Input for this task: Begin
(* ===== verification/Cipher.v ===== *)
(** * Encrypted framing ([crates/synbad-crypto/src/cipher.rs])

    Length-delimited AEAD frames over a byte stream.  The reader keeps its
    progress in [PendingFrame], outside the read future, so that a dropped
    [recv] loses nothing.  The incoming stream is a list of non-empty chunks as
    the socket delivers them, followed by silence, end of file or an error. *)

From Stdlib Require Import Ascii ZArith Lia.
From S2P Require Import Prelude Primitives.

Definition MAX_FRAME_BYTES : Z := 262144.

Inductive FrameError :=
| IoUnexpectedEof
| IoError
| Oversize (n : Z)
| BadCiphertext
| EncryptFailed
| NonceExhaustion.
Global Instance FrameError_eq_dec : EqDecision FrameError.
Proof. solve_decision. Defined.

(** ** The byte source *)

Inductive StreamEnd := StillOpen | AtEof | Broken.

Record Source := { src_chunks : list bytes; src_end : StreamEnd }.

Inductive ReadOutcome :=
| ReadSome (data : bytes)
| ReadZero
| ReadPending
| ReadErr.

(** [stream.read(&mut buf[..k])]: at most [k] bytes of the next chunk. *)
Definition stream_read (k : nat) (src : Source) : ReadOutcome * Source :=
  match src_chunks src with
  | [] => match src_end src with
          | StillOpen => (ReadPending, src)
          | AtEof => (ReadZero, src)
          | Broken => (ReadErr, src)
          end
  | c :: cs =>
    let rest := drop k c in
    (ReadSome (take k c),
     {| src_chunks := if decide (rest = []) then cs else rest :: cs; src_end := src_end src |})
  end.

(** ** Pending frame *)

Record PendingFrame := {
  pf_header : bytes; pf_header_read : nat; pf_body : bytes; pf_body_read : nat
}.

Definition default_PendingFrame : PendingFrame :=
  {| pf_header := repeat (byte_of_Z 0) 4; pf_header_read := 0; pf_body := []; pf_body_read := 0 |}.

(** Copy [data] into [buf] at [off]. *)
Definition write_at (buf : bytes) (off : nat) (data : bytes) : bytes :=
  take off buf ++ data ++ drop (off + length data) buf.

Inductive FillStatus := FillFull | FillEof | FillPending | FillErr | FillOutOfFuel.

(** [while off < buf.len() { n = read(&mut buf[off..])?; if n == 0 { eof }; off += n }]. *)
Fixpoint fill (fuel : nat) (buf : bytes) (off : nat) (src : Source)
    : FillStatus * bytes * nat * Source :=
  if decide (off < length buf) then
    match fuel with
    | O => (FillOutOfFuel, buf, off, src)
    | S fuel' =>
      match stream_read (length buf - off) src with
      | (ReadSome data, src') => fill fuel' (write_at buf off data) (off + length data) src'
      | (ReadZero, src') => (FillEof, buf, off, src')
      | (ReadPending, src') => (FillPending, buf, off, src')
      | (ReadErr, src') => (FillErr, buf, off, src')
      end
    end
  else (FillFull, buf, off, src).

Inductive FrameRead :=
| GotFrame (body : bytes)
| Suspended
| FrameFailed (e : FrameError).

Definition fill_failure (s : FillStatus) : FrameRead :=
  match s with
  | FillEof => FrameFailed IoUnexpectedEof
  | FillErr => FrameFailed IoError
  | _ => Suspended
  end.

(** The second half of [PendingFrame::read], entered with a complete header:
    allocate the body on the first visit, then read it. *)
Definition pf_read_body (header body : bytes) (body_read : nat) (src : Source)
    : FrameRead * PendingFrame * Source :=
  let len := be_value header in
  let alloc :=
    if decide (body = []) then
      if decide (16 ≤ len ≤ MAX_FRAME_BYTES + 16)%Z
      then Ok (repeat (byte_of_Z 0) (Z.to_nat len)) else Err (Oversize len)
    else Ok body in
  match alloc with
  | Err e => (FrameFailed e,
              {| pf_header := header; pf_header_read := 4; pf_body := body; pf_body_read := body_read |}, src)
  | Ok buf =>
    let '(bs, body', bread, src') := fill (length buf - body_read) buf body_read src in
    match bs with
    | FillFull =>
      (GotFrame body',
       {| pf_header := header; pf_header_read := 0; pf_body := []; pf_body_read := 0 |}, src')
    | _ => (fill_failure bs,
            {| pf_header := header; pf_header_read := 4; pf_body := body'; pf_body_read := bread |}, src')
    end
  end.

(** [PendingFrame::read].  [Suspended] is the future returning [Pending]: the
    caller may drop it and call [read] again on the same [PendingFrame]. *)
Definition pf_read (pf : PendingFrame) (src : Source) : FrameRead * PendingFrame * Source :=
  let '(hs, header, hread, src1) :=
    fill (4 - pf_header_read pf) (pf_header pf) (pf_header_read pf) src in
  match hs with
  | FillFull => pf_read_body header (pf_body pf) (pf_body_read pf) src1
  | _ => (fill_failure hs,
          {| pf_header := header; pf_header_read := hread;
             pf_body := pf_body pf; pf_body_read := pf_body_read pf |}, src1)
  end.

Definition build_nonce (prefix : bytes) (counter : Z) : bytes := prefix ++ be_bytes 8 counter.

(** ** Streams *)

Record CipherStream := {
  cs_send_key : bytes; cs_recv_key : bytes;
  cs_send_prefix : bytes; cs_recv_prefix : bytes;
  cs_send_counter : Z; cs_recv_counter : Z;
  cs_recv_frame : PendingFrame;
  cs_transcript : bytes
}.

Definition cs_new (send_key recv_key send_prefix recv_prefix : bytes) : CipherStream :=
  {| cs_send_key := send_key; cs_recv_key := recv_key;
     cs_send_prefix := send_prefix; cs_recv_prefix := recv_prefix;
     cs_send_counter := 0; cs_recv_counter := 0;
     cs_recv_frame := default_PendingFrame;
     cs_transcript := repeat (byte_of_Z 0) 32 |}.

Record CipherReader := {
  rd_frame : PendingFrame; rd_key : bytes; rd_prefix : bytes; rd_counter : Z
}.
Record CipherWriter := { wr_key : bytes; wr_prefix : bytes; wr_counter : Z }.
(* ===== verification/Handshake.v ===== *)
(** * X25519 + ed25519 handshake ([crates/synbad-crypto/src/handshake.rs])

    [initiate] and [accept] as programs over one connection.  The random
    ephemeral secret and nonce are arguments. *)

From Stdlib Require Import Ascii ZArith Lia.
From S2P Require Import Prelude Primitives Cipher Conn.

Definition PROTOCOL_VERSION : Z := 1.
Definition TRANSCRIPT_DOMAIN : bytes := bytes_of "synbad-crypto-v1".
Definition HKDF_INFO : bytes := bytes_of "synbad-crypto-v1-keys".
Definition MAX_AUTH_FRAME_BYTES : nat := 1024.

(** The strings of [AuthDecode] render their cause. *)
Inductive DecodeCause := ByCipher (e : FrameError) | ByJson.

Inductive HandshakeError :=
| HsIo (e : FrameError)
| BadVersion (v : Z)
| AuthModeMismatch
| HsMalformed (what : string)
| BadPeerSignature
| UnexpectedPeer (got expected : string)
| UntrustedPeer
| AuthDecode (cause : DecodeCause).

Record AuthFrame := { af_machine_id : string; af_ed25519_pub_hex : string; af_sig_hex : string }.

Inductive PeerAuth :=
| PeerAuthenticated (machine_id : string) (public_key : bytes)
| PeerAnonymous.

Section handshake.
Context `{HexOps, Sha256Ops, Ed25519Ops, X25519Ops, HkdfOps, AeadOps, JsonOps AuthFrame}.

Inductive HandshakeMode :=
| Authenticated (our_signing_key : SigningKey) (our_machine_id : string)
| Anonymous.

Definition auth_flag (m : HandshakeMode) : Z :=
  match m with Authenticated _ _ => 1 | Anonymous => 0 end.

(** The bytes hashed into the transcript; role-fixed, not ours/theirs. *)
Definition transcript_hash (flag : Z) (init_pub nonce_i resp_pub nonce_r : bytes) : bytes :=
  sha256 (TRANSCRIPT_DOMAIN ++ [byte_of_Z PROTOCOL_VERSION; byte_of_Z flag]
          ++ init_pub ++ nonce_i ++ resp_pub ++ nonce_r).

Definition finalize_keys (initiator : bool) (our_eph_sk peer_eph_pk : bytes) (flag : Z)
    (init_pub resp_pub nonce_i nonce_r : bytes) : bytes * CipherStream :=
  let shared := x_dh our_eph_sk peer_eph_pk in
  let transcript := transcript_hash flag init_pub nonce_i resp_pub nonce_r in
  let okm := hkdf_expand transcript shared HKDF_INFO 72 in
  let k_i_to_r := take 32 okm in
  let k_r_to_i := take 32 (drop 32 okm) in
  let np_i_to_r := take 4 (drop 64 okm) in
  let np_r_to_i := take 4 (drop 68 okm) in
  (transcript,
   if initiator then cs_new k_i_to_r k_r_to_i np_i_to_r np_r_to_i
   else cs_new k_r_to_i k_i_to_r np_r_to_i np_i_to_r).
Input for this task: End
- What the task requires: Retype the records above from the very first line down to the line with "(ReadSome (take k", keeping both of those lines. Include nothing beyond them.

- Reply:
(* ===== verification/Cipher.v ===== *)
(** * Encrypted framing ([crates/synbad-crypto/src/cipher.rs])

    Length-delimited AEAD frames over a byte stream.  The reader keeps its
    progress in [PendingFrame], outside the read future, so that a dropped
    [recv] loses nothing.  The incoming stream is a list of non-empty chunks as
    the socket delivers them, followed by silence, end of file or an error. *)

From Stdlib Require Import Ascii ZArith Lia.
From S2P Require Import Prelude Primitives.

Definition MAX_FRAME_BYTES : Z := 262144.

Inductive FrameError :=
| IoUnexpectedEof
| IoError
| Oversize (n : Z)
| BadCiphertext
| EncryptFailed
| NonceExhaustion.
Global Instance FrameError_eq_dec : EqDecision FrameError.
Proof. solve_decision. Defined.

(** ** The byte source *)

Inductive StreamEnd := StillOpen | AtEof | Broken.

Record Source := { src_chunks : list bytes; src_end : StreamEnd }.

Inductive ReadOutcome :=
| ReadSome (data : bytes)
| ReadZero
| ReadPending
| ReadErr.

(** [stream.read(&mut buf[..k])]: at most [k] bytes of the next chunk. *)
Definition stream_read (k : nat) (src : Source) : ReadOutcome * Source :=
  match src_chunks src with
  | [] => match src_end src with
          | StillOpen => (ReadPending, src)
          | AtEof => (ReadZero, src)
          | Broken => (ReadErr, src)
          end
  | c :: cs =>
    let rest := drop k c in
    (ReadSome (take k c),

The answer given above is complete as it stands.